• **TASK STATEMENT**
Please write out exactly the lines of the data below from the line holding "- [json.loads], [json.dumps]" through the line holding "(** [d[k]] when the key is present. *)", and leave out the rest.

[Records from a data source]
(** * build_db.py: the two-pass etymology graph builder

    A shallow embedding of [src/build_db.py].  Python values coming out
    of [json.loads] are a small dynamically typed universe [pyval];
    exceptions are explicit ([res]); the SQLite connection is an explicit
    store threaded through a state-and-error monad.

    Conventions of the embedding.
    - A Python [str] is the Rocq [string] of its characters.
    - JSON numbers are integers; floating point numbers are not modelled.
    - A [dict] is an association list in insertion order, read through
      [lookup_key], which returns the first binding of a key.
    - [json.loads], [json.dumps] and the [str()] of a list or a dict
      belong to the Python runtime and are taken as parameters
      ([PyRuntime]).
    - The two tables are lists of typed rows; what SQLite leaves open,
      the order of the rows a query returns, is a parameter
      ([SqlEngine]).
    - The corpus is the list of the lines of the decompressed file. *)

From Stdlib Require Import Ascii Sorted.
From stdpp Require Import gmap strings list pretty.

Open Scope string_scope.
Open Scope list_scope.
Open Scope Z_scope.

(** ** Exceptions and results *)

Inductive exn :=
| TypeError
| AttributeError
| KeyError
| JSONDecodeError
| UnicodeDecodeError
| OverflowError
| ProgrammingError
| IntegrityError
| Unsupported.

Inductive res (A : Type) :=
| Ok (a : A)
| Raise (e : exn).
Arguments Ok {A} a.
Arguments Raise {A} e.

(** ** Python values *)

#[local] Set Warnings "-register-all".

Inductive pyval :=
| PNone
| PBool (b : bool)
| PInt (n : Z)
| PStr (s : string)
| PList (items : list pyval)
| PDict (d : list (string * pyval)).

Abbreviation dict := (list (string * pyval)).

(** [d[k]] when the key is present. *)
Fixpoint lookup_key (k : string) (d : dict) : option pyval :=
  match d with
  | [] => None
  | (k', v) :: d' => if String.eqb k k' then Some v else lookup_key k d'
  end.

(** [d.get(k)]: [None] when the key is absent. *)
Definition dict_get (d : dict) (k : string) : pyval :=
  default PNone (lookup_key k d).

(** [k in d] for a dict [d]. *)
Definition dict_has (d : dict) (k : string) : bool :=
  match lookup_key k d with Some _ => true | None => false end.

(** The keys of a dict in insertion order, each once. *)
Fixpoint dict_keys (d : dict) : list string :=
  match d with
  | [] => []
  | (k, _) :: d' => k :: filter (fun k' => k' ≠ k) (dict_keys d')
  end.

(** Truth value of a Python object, as tested by [if], [not] and [or]. *)
Definition truthy (v : pyval) : bool :=
  match v with
  | PNone => false
  | PBool b => b
  | PInt n => negb (n =? 0)
  | PStr s => negb (String.eqb s "")
  | PList items => match items with [] => false | _ => true end
  | PDict d => match d with [] => false | _ => true end
  end.

(** [a or b]. *)
Definition py_or (a b : pyval) : pyval := if truthy a then a else b.

(** [v is None]. *)
Definition is_none (v : pyval) : bool :=
  match v with PNone => true | _ => false end.

(** The Python runtime functions the program calls and that are not
    part of the repository. *)
Class PyRuntime := {
  (** [json.loads(line)]: the decoded value or the exception raised *)
  json_loads : string -> res pyval;
  (** [json.dumps(value)] *)
  json_dumps : pyval -> string;
  (** [str(value)] for a list or a dict *)
  container_str : pyval -> string
}.

(** [str(v)], which is also what an f-string field [{v}] formats. *)
Definition py_str `{PyRuntime} (v : pyval) : string :=
  match v with
  | PNone => "None"
  | PBool true => "True"
  | PBool false => "False"
  | PInt n => pretty n
  | PStr s => s
  | PList _ | PDict _ => container_str v
  end.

• **THE COMPLETED TASK**
    - [json.loads], [json.dumps] and the [str()] of a list or a dict
      belong to the Python runtime and are taken as parameters
      ([PyRuntime]).
    - The two tables are lists of typed rows; what SQLite leaves open,
      the order of the rows a query returns, is a parameter
      ([SqlEngine]).
    - The corpus is the list of the lines of the decompressed file. *)

From Stdlib Require Import Ascii Sorted.
From stdpp Require Import gmap strings list pretty.

Open Scope string_scope.
Open Scope list_scope.
Open Scope Z_scope.

(** ** Exceptions and results *)

Inductive exn :=
| TypeError
| AttributeError
| KeyError
| JSONDecodeError
| UnicodeDecodeError
| OverflowError
| ProgrammingError
| IntegrityError
| Unsupported.

Inductive res (A : Type) :=
| Ok (a : A)
| Raise (e : exn).
Arguments Ok {A} a.
Arguments Raise {A} e.

(** ** Python values *)

#[local] Set Warnings "-register-all".

Inductive pyval :=
| PNone
| PBool (b : bool)
| PInt (n : Z)
| PStr (s : string)
| PList (items : list pyval)
| PDict (d : list (string * pyval)).

Abbreviation dict := (list (string * pyval)).

(** [d[k]] when the key is present. *)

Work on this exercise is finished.